[SUPPLIED ENTRIES — start]

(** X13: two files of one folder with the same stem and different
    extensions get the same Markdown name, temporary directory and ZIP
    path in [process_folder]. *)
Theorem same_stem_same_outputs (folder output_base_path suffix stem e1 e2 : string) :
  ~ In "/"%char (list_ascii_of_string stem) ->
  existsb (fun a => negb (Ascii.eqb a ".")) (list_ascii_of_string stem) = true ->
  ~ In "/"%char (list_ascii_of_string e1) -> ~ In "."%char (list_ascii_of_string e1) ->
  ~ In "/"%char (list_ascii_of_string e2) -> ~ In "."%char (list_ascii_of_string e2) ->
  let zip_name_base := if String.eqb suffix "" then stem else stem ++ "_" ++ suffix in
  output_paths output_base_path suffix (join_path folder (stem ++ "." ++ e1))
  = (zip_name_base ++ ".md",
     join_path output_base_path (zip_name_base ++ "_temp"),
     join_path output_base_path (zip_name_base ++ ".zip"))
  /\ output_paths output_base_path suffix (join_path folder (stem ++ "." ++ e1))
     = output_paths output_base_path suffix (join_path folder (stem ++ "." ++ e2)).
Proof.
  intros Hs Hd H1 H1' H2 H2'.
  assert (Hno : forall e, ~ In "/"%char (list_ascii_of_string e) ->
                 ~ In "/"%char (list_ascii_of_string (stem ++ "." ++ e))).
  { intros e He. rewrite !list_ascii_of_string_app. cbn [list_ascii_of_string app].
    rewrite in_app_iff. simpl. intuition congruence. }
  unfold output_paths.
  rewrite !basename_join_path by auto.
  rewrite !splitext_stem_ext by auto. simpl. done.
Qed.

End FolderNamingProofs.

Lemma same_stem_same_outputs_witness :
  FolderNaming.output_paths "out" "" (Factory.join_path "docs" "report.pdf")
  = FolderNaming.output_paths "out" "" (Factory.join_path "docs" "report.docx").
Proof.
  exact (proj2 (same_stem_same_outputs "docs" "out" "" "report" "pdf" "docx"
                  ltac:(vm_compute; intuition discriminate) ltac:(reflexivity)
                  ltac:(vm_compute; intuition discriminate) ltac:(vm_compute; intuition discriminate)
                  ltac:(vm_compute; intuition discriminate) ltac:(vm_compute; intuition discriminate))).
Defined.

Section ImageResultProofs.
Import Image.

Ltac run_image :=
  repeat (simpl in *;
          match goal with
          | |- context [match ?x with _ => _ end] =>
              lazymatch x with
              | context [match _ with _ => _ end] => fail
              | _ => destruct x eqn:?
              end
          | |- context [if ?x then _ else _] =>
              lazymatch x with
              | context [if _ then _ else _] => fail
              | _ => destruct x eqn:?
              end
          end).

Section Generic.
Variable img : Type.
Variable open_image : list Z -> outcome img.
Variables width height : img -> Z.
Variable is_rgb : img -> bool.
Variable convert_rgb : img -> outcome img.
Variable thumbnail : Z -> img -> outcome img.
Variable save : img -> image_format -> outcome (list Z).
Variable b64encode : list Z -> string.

[SUPPLIED ENTRIES — finish]

--- PROBLEM REQUIREMENTS ---
What lines in the listing contain "intros"? Copy them all.

--- ANSWER AREA ---
  intros Hs Hd H1 H1' H2 H2'.
  { intros e He. rewrite !list_ascii_of_string_app. cbn [list_ascii_of_string app].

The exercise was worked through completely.